━━━ Extracted entries ━━━

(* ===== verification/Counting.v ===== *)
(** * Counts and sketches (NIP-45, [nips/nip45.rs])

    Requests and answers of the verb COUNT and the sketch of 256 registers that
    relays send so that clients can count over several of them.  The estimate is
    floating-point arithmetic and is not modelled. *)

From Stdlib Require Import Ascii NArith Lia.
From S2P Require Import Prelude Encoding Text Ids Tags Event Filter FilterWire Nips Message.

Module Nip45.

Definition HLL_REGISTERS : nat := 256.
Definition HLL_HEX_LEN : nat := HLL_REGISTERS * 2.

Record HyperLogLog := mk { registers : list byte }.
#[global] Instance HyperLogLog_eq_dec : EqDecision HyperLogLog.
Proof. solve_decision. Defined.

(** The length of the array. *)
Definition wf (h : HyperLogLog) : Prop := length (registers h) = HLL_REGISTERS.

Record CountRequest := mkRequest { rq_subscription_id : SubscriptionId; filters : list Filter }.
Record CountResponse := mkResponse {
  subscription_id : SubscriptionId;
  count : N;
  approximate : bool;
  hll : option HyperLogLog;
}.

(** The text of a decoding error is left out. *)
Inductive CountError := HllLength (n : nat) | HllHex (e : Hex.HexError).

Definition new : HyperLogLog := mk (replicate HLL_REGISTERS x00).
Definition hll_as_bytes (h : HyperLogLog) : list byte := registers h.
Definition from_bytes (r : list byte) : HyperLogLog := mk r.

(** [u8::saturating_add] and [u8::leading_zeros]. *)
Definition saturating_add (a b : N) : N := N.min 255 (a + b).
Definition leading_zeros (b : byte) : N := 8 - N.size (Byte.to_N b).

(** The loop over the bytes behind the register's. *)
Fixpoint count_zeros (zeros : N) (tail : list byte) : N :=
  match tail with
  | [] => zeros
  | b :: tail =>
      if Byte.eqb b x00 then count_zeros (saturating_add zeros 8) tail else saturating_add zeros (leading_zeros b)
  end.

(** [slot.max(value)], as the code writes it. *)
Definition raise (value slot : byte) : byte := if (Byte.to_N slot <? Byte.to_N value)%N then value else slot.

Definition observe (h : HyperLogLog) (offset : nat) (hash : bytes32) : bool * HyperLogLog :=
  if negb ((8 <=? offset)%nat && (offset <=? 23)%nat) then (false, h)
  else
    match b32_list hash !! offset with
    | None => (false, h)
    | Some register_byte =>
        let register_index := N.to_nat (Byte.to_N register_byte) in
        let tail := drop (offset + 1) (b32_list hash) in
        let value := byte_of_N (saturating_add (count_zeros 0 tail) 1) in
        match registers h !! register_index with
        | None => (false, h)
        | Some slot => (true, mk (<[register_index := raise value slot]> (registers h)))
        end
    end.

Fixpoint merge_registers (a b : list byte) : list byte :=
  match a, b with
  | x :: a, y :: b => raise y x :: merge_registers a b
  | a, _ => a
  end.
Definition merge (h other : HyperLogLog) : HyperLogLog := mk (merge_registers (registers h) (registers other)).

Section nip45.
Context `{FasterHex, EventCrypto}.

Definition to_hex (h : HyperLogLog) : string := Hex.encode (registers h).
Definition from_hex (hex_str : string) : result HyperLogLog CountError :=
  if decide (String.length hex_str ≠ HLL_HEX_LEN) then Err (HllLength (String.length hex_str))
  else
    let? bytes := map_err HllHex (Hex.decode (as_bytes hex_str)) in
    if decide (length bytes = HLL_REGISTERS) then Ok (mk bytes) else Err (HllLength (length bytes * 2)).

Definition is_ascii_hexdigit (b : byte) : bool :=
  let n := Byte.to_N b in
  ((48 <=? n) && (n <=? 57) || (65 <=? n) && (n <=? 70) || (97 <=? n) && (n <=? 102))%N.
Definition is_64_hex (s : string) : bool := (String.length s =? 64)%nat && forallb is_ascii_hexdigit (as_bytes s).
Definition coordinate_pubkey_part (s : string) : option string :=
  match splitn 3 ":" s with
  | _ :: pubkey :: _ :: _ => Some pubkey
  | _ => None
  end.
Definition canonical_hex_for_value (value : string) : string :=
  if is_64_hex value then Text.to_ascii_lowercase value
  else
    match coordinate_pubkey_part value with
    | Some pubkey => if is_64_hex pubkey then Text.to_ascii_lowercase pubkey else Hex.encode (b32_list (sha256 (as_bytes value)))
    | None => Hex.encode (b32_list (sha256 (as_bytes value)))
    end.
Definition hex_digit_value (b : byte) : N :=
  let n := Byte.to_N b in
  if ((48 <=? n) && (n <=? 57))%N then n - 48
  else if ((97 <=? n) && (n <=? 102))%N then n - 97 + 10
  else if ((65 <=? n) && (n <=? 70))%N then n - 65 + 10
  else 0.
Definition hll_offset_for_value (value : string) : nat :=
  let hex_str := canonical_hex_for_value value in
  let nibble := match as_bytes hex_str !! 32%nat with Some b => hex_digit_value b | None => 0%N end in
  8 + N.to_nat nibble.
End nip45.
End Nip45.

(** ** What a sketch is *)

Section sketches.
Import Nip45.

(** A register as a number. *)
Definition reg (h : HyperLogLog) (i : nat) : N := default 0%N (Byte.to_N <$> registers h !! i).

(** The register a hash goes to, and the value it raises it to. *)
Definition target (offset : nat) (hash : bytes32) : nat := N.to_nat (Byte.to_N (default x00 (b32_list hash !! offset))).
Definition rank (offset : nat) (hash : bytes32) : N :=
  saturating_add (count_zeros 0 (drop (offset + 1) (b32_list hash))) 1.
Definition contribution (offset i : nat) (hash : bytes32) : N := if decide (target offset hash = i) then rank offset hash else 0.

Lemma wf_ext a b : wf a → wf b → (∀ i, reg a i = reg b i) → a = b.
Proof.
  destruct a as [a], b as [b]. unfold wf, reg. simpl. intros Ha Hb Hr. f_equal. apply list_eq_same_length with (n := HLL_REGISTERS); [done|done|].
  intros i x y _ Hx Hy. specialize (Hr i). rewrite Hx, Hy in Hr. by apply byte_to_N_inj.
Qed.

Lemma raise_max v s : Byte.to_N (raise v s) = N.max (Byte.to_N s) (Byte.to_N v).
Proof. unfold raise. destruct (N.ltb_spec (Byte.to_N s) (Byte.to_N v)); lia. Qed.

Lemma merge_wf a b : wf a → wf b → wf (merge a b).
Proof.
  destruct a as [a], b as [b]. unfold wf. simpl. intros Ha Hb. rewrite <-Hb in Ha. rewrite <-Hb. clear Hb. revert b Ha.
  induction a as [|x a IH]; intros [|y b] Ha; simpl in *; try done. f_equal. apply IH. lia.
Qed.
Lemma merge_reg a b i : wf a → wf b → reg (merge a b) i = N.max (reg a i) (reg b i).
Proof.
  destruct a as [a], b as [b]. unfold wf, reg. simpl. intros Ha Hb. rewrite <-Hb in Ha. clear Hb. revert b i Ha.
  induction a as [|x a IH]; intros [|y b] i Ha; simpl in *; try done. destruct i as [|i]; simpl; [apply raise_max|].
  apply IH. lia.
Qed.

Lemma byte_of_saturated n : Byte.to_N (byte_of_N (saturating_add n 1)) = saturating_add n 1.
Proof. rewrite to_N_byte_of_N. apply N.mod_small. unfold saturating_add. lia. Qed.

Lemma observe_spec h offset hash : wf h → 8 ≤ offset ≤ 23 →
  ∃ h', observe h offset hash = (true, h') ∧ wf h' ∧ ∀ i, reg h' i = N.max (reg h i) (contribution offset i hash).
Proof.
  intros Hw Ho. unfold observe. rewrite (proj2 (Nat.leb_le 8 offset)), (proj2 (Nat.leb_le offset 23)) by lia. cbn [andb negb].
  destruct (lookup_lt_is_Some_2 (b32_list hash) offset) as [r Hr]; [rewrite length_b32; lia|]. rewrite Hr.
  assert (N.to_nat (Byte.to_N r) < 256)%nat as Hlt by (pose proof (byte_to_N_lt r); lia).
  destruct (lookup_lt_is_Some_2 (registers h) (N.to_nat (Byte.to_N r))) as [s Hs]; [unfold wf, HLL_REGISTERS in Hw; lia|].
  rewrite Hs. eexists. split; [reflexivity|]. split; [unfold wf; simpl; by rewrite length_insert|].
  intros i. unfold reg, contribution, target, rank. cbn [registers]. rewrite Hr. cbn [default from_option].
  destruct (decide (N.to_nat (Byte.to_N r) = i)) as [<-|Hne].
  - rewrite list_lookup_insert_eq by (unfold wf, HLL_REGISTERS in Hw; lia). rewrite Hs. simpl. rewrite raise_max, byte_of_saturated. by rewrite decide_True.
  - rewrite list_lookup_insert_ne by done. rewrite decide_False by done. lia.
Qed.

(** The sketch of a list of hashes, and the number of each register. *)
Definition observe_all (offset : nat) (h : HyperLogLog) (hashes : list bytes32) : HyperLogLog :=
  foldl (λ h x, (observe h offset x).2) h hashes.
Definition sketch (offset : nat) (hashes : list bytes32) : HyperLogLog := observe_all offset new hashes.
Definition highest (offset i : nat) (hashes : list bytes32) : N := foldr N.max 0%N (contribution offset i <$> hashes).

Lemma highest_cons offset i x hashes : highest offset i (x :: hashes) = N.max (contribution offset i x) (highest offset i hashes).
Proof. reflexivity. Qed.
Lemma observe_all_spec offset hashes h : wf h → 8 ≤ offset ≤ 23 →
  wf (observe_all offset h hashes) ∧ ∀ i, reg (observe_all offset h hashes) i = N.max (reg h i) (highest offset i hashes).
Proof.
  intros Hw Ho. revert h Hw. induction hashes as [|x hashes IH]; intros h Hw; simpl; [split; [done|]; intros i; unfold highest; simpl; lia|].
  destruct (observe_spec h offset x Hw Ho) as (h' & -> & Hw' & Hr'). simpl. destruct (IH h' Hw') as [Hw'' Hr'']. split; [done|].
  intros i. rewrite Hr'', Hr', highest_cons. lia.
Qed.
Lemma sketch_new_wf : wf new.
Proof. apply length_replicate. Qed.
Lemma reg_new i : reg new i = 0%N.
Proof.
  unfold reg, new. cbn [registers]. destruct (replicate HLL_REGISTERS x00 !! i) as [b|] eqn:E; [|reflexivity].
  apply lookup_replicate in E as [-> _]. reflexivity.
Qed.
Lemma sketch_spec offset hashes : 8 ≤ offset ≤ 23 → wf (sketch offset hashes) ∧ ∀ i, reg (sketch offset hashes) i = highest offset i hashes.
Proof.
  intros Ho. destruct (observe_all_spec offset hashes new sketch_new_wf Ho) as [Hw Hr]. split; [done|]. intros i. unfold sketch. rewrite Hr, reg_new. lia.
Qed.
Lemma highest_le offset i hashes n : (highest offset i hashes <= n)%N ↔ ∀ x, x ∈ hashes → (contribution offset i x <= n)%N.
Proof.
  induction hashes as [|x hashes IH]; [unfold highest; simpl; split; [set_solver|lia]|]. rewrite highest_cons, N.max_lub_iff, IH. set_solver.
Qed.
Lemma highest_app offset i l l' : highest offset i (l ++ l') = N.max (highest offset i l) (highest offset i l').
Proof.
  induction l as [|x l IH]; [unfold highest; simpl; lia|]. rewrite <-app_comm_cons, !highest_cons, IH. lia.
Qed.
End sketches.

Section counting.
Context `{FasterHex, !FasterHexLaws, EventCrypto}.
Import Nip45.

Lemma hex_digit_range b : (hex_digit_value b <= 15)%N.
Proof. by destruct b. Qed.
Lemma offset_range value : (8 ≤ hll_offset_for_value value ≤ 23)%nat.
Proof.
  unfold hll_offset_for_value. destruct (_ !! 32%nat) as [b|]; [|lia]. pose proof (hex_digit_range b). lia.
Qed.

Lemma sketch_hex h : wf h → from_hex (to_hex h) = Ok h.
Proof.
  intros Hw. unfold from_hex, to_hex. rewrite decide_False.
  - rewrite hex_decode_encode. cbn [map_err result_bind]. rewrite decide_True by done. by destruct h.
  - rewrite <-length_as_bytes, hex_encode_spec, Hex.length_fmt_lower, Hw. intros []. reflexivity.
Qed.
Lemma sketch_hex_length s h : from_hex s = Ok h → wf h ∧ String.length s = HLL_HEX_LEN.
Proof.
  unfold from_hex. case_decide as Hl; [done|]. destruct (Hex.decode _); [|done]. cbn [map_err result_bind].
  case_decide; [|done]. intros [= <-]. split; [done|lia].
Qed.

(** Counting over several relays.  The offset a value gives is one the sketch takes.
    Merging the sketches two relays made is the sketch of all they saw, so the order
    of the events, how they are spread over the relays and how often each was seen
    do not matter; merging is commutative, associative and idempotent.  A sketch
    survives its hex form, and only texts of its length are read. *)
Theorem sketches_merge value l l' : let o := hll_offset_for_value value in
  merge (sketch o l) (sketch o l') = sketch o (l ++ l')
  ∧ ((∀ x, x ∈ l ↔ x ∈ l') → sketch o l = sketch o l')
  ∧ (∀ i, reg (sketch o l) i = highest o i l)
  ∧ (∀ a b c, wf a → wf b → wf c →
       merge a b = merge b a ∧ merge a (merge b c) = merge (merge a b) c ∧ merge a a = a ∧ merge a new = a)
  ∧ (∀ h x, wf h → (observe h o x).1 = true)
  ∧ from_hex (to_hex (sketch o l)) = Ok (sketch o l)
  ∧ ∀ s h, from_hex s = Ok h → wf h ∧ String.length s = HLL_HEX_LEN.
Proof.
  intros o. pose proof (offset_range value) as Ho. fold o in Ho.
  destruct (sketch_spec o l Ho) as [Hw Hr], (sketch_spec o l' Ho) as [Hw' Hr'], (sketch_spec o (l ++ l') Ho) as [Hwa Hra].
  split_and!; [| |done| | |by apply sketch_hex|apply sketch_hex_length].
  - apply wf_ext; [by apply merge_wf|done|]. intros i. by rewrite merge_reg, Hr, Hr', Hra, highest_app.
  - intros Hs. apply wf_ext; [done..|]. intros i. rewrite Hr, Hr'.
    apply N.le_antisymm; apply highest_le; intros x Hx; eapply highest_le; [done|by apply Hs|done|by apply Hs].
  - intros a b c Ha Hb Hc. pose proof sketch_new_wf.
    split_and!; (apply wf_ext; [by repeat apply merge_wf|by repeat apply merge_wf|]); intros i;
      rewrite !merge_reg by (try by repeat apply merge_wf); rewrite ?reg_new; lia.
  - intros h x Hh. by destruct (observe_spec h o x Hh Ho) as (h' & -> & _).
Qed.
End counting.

━━━

Directions for this task: Your answer should be one number: how many lines above include the word "Record".

Response to the exercise: 3